Top of RECORDS TO PROCESS

(** A reply to a packet: addresses and ports are exchanged. *)
Record answers (reply frame : list Z) (m : nat) (pod : Ipv4Addr) : Prop := {
  an_framed : framed reply m;
  an_src : ipv4_src reply = pod;
  an_dst : ipv4_dst reply = ipv4_src frame;
  an_proto : ip_packet_protocol (ip_packet reply) = ip_packet_protocol (ip_packet frame);
  an_ports : ports_of (ip_packet reply) = ((ports_of (ip_packet frame)).2, (ports_of (ip_packet frame)).1);
}.

(** The first direction: one packet to the backend, and an entry for its replies *)
Lemma to_backend fuel now frame n source f svc pod s pol i z p proto :
  framed frame n → ip_packet_protocol (ip_packet frame) = Some proto →
  routes (endpoint_table f) !! ipv4_dst frame = Some (svc, Ready, Service s pol (Some pod) tt) →
  svc = ipv4_dst frame → pod ≠ svc → is_ip pod →
  routes (endpoint_table f) !! pod = Some (i, z, Pod (Some p)) → p ∈ ports f →
  conntrack f !! packet_key frame proto = None →
  let rewritten := rewrite_ipv4_dst frame svc pod in
  ∃ f' outputs, dispatch_frame (S fuel) now frame source (f, []) = Some (f', outputs) ∧
    sent outputs = [(p, rewritten)] ∧
    conntrack f' = Conntrack.insert (reverse_key (ip_packet frame) (ipv4_src frame) pod)
      {| Conntrack.service_ip := svc; Conntrack.backend_ip := pod; Conntrack.last_seen := now |}
      (conntrack f).
Proof.
  intros Hfr Hpr Hsvc Esvc Hne Hip Hpod Hp Hm rewritten. pose proof (framed_long _ _ Hfr) as Hl.
  assert (Hso : is_ip svc) by (rewrite Esvc; by apply (framed_at frame n)).
  assert (Hrl : (23 ≤ length rewritten)%nat)
    by (unfold rewritten, rewrite_ipv4_dst; by rewrite rewrite_ipv4_length).
  assert (Hdst : ipv4_dst rewritten = pod) by (apply (rewrite_ipv4_addr Hfr); auto).
  assert (Hsrc : ipv4_src rewritten = ipv4_src frame) by (apply (rewrite_ipv4_other_addr Hfr); auto; lia).
  destruct (rewrite_ipv4_transport (off := 16) (old := svc) (new := pod) Hfr) as [Hrp Hrt]; [auto|].
  cbn [dispatch_frame]. rewrite (reverse_miss now frame proto) by done.
  pose proof (reachable_pod _ _ _ _ _ Hpod) as Hre.
  destruct (loop_forward (dispatch_frame fuel now) 1 now frame source false svc s pol pod (f, []))
    as (t & fc & Hr & ->); [done|done|congruence|done|].
  destruct (change_fields fc (on_table t (f, []))) as [Hs Hf].
  unfold insert_conntrack_entry. fold rewritten. rewrite fabric_packet by done.
  edestruct (deliver_pod (dispatch_frame fuel now) 0 now rewritten source true i z p) as ([f' o'] & He & Ho & Hct);
    [done| | |].
  3:{ rewrite He. exists f', o'. split_and!; [done|cbn [snd] in Ho; by rewrite Ho, Hs|]. cbn [fst] in Hct. rewrite Hct, Hf. simpl.
    unfold reverse_key, ports_of, rewritten, rewrite_ipv4_dst in *. by rewrite Hsrc, Hrp, Hrt. }
  - rewrite Hdst. cbn [fst]. rewrite Hf. simpl. by rewrite Hr.
  - cbn [fst]. by rewrite Hf.
Qed.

Bottom of RECORDS TO PROCESS

▸ PROBLEM
Copy out, exactly and alone, the lines of the entries above between the ones holding "conntrack f !!" and "assert (Hsrc : ipv4_src", inclusive.

▸ TASK RESULT
  conntrack f !! packet_key frame proto = None →
  let rewritten := rewrite_ipv4_dst frame svc pod in
  ∃ f' outputs, dispatch_frame (S fuel) now frame source (f, []) = Some (f', outputs) ∧
    sent outputs = [(p, rewritten)] ∧
    conntrack f' = Conntrack.insert (reverse_key (ip_packet frame) (ipv4_src frame) pod)
      {| Conntrack.service_ip := svc; Conntrack.backend_ip := pod; Conntrack.last_seen := now |}
      (conntrack f).
Proof.
  intros Hfr Hpr Hsvc Esvc Hne Hip Hpod Hp Hm rewritten. pose proof (framed_long _ _ Hfr) as Hl.
  assert (Hso : is_ip svc) by (rewrite Esvc; by apply (framed_at frame n)).
  assert (Hrl : (23 ≤ length rewritten)%nat)
    by (unfold rewritten, rewrite_ipv4_dst; by rewrite rewrite_ipv4_length).
  assert (Hdst : ipv4_dst rewritten = pod) by (apply (rewrite_ipv4_addr Hfr); auto).
  assert (Hsrc : ipv4_src rewritten = ipv4_src frame) by (apply (rewrite_ipv4_other_addr Hfr); auto; lia).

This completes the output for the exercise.